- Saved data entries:

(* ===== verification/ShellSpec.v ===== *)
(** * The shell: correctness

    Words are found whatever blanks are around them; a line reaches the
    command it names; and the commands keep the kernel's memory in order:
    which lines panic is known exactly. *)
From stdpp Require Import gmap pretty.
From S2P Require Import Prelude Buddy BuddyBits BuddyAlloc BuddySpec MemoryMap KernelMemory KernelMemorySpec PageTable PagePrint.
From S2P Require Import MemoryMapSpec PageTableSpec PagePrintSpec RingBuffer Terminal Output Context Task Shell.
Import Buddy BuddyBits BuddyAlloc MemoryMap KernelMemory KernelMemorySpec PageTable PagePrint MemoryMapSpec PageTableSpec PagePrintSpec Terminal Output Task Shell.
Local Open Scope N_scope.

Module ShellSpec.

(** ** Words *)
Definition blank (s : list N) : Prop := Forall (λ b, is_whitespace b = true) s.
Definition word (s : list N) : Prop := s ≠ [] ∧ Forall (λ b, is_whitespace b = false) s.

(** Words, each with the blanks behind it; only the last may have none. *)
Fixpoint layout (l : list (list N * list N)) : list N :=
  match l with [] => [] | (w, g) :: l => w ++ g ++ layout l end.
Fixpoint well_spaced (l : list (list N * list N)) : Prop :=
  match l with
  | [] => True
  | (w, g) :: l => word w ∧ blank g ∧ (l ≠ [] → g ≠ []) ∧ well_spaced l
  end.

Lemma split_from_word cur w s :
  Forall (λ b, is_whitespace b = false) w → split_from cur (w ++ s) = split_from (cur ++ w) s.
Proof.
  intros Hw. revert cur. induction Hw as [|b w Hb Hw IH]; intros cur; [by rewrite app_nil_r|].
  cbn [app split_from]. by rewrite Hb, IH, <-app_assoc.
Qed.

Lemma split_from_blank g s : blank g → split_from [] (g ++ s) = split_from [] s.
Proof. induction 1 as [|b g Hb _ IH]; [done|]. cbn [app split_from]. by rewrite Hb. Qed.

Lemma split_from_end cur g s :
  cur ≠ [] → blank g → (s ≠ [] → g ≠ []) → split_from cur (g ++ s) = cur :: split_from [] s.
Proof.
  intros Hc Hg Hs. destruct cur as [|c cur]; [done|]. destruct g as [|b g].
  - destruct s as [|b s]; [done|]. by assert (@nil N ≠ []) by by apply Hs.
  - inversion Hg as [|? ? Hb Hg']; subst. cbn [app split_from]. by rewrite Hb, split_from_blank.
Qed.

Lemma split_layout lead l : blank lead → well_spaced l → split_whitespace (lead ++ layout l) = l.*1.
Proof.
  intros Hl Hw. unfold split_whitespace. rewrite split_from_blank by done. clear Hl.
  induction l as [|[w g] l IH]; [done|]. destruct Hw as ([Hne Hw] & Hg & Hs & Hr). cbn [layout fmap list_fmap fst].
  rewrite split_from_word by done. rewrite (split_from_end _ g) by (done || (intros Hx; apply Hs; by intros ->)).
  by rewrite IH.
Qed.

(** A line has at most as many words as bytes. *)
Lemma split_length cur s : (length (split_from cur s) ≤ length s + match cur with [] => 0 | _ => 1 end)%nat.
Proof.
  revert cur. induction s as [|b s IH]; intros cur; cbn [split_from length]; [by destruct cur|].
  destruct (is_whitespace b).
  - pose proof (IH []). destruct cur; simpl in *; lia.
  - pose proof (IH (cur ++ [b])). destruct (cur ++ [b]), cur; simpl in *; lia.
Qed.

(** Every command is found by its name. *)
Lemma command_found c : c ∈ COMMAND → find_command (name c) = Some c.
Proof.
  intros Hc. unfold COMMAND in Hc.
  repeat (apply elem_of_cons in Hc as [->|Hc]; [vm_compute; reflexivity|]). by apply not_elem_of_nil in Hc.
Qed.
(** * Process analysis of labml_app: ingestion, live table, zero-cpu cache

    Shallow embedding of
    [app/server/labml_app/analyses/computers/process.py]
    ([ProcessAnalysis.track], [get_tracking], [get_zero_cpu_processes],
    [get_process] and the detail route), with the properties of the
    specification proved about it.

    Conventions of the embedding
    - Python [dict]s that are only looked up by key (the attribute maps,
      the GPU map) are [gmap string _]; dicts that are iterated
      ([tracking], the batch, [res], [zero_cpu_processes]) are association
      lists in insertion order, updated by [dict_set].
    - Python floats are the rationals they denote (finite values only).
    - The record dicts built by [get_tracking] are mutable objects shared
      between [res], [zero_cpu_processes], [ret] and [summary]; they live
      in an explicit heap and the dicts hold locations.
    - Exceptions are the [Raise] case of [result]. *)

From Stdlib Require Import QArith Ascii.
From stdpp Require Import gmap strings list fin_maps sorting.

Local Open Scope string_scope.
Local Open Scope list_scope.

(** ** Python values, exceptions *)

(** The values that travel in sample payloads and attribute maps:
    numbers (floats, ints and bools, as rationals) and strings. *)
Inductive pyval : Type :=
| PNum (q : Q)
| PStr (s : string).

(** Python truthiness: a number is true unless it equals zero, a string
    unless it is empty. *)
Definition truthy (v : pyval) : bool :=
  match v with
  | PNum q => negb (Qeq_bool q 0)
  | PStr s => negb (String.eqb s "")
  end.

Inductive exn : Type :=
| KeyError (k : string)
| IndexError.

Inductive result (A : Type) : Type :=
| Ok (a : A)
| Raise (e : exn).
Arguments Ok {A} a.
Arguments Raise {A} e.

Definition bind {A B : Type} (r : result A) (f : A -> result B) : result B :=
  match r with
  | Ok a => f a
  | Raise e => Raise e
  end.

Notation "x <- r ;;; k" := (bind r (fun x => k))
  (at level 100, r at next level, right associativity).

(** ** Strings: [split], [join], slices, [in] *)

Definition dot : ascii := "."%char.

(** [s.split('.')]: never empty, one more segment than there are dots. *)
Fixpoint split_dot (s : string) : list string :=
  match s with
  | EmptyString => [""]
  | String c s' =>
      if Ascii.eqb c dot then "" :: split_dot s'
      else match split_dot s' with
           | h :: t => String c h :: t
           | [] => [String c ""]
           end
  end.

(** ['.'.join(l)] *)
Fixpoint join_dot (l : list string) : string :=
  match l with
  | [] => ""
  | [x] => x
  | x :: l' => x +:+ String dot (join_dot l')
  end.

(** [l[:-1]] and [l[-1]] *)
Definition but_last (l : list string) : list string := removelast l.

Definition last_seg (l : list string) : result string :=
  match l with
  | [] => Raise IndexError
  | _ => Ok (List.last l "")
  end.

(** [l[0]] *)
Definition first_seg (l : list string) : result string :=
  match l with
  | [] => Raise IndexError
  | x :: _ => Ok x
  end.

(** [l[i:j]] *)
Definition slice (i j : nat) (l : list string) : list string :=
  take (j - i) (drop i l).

- Exercise description: The lines you need are those containing "revert"; find them in the records and copy them.

- Output of the task:
  intros Hw. revert cur. induction Hw as [|b w Hb Hw IH]; intros cur; [by rewrite app_nil_r|].
  revert cur. induction s as [|b s IH]; intros cur; cbn [split_from length]; [by destruct cur|].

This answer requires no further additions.